* Saved entries:
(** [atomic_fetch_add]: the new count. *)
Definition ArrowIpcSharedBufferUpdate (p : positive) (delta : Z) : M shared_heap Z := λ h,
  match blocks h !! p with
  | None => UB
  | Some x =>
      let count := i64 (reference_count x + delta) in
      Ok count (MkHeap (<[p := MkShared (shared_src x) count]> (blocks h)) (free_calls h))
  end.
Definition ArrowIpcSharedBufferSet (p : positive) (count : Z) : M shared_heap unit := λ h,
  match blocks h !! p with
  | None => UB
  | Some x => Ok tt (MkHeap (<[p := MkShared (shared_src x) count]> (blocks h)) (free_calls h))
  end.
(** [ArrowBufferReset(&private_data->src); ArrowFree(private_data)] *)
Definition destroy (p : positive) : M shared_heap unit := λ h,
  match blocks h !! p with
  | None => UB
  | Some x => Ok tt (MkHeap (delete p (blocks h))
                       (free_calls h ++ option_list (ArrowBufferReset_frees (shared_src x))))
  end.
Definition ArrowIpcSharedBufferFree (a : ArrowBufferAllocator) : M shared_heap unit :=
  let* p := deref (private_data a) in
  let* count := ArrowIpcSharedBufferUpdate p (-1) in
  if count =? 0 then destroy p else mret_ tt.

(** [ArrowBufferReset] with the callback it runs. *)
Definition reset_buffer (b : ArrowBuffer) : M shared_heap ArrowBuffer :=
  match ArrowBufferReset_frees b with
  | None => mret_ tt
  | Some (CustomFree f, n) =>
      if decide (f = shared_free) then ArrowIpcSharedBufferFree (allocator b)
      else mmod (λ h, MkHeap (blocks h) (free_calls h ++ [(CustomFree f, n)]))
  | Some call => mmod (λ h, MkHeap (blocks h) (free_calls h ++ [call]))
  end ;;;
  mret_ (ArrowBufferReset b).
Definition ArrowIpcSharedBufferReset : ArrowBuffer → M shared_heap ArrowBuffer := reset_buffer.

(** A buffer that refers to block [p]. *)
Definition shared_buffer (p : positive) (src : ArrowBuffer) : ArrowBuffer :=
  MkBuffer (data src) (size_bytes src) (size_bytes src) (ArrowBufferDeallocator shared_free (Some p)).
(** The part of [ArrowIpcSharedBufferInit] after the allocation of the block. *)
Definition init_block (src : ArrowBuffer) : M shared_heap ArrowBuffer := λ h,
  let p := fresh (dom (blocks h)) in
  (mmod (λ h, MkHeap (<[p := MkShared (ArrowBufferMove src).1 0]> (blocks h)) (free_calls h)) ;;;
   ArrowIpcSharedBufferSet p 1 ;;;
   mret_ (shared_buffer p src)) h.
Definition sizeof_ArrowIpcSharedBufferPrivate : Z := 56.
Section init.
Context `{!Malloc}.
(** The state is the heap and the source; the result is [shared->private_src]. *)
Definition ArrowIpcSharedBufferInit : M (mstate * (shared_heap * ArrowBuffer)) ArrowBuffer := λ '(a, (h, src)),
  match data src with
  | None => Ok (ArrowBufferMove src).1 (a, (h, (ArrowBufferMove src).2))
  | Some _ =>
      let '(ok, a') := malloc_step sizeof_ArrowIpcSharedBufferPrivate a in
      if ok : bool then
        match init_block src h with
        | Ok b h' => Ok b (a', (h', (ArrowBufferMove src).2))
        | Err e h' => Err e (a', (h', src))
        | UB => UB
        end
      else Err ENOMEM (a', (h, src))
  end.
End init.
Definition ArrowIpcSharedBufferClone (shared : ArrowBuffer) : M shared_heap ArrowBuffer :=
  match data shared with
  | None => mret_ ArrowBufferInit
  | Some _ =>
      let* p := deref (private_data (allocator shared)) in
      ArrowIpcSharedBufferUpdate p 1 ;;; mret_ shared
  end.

--

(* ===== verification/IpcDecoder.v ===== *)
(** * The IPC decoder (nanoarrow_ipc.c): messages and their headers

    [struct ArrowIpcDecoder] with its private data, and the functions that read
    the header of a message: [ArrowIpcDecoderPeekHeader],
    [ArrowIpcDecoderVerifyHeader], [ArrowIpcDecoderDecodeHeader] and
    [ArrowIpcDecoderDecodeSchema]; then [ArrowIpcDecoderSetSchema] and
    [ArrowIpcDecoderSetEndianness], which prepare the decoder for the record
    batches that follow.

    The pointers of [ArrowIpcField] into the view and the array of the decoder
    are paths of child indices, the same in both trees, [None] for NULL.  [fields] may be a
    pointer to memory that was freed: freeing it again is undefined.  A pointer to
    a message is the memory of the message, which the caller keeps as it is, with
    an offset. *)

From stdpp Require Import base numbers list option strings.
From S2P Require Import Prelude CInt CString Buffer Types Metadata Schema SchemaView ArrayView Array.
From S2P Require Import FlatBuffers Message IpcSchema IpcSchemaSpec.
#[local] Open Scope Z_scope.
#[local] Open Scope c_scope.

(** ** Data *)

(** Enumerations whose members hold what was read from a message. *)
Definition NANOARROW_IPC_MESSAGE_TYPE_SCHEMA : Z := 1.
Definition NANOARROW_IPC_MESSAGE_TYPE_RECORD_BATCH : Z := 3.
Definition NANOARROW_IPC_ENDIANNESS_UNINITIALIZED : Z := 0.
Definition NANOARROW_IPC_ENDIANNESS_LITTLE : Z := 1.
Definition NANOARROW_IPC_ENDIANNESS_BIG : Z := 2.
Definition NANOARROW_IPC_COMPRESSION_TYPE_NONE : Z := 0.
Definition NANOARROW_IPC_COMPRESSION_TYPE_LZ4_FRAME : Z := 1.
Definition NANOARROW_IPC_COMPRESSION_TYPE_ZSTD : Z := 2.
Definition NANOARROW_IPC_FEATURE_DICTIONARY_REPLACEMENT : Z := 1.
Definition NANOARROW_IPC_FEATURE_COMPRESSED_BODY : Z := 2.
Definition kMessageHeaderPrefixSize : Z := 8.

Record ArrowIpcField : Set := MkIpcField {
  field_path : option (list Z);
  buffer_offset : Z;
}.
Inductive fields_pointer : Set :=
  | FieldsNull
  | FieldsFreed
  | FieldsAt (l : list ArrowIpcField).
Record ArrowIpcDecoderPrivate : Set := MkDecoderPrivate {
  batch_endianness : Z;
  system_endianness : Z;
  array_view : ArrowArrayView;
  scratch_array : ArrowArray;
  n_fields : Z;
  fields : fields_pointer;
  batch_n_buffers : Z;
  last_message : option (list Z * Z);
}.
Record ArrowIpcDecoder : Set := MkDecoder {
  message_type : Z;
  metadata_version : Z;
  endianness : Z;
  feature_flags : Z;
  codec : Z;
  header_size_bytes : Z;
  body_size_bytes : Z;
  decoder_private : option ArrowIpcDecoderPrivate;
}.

* Exercise aim: From the line holding "Definition NANOARROW_IPC_COMPRESSION_TYPE_LZ4_FRAME : Z" to the line holding "Definition kMessageHeaderPrefixSize : Z := 8.", inclusive, restate each line above exactly as written.

* Result of this task:
Definition NANOARROW_IPC_COMPRESSION_TYPE_LZ4_FRAME : Z := 1.
Definition NANOARROW_IPC_COMPRESSION_TYPE_ZSTD : Z := 2.
Definition NANOARROW_IPC_FEATURE_DICTIONARY_REPLACEMENT : Z := 1.
Definition NANOARROW_IPC_FEATURE_COMPRESSED_BODY : Z := 2.
Definition kMessageHeaderPrefixSize : Z := 8.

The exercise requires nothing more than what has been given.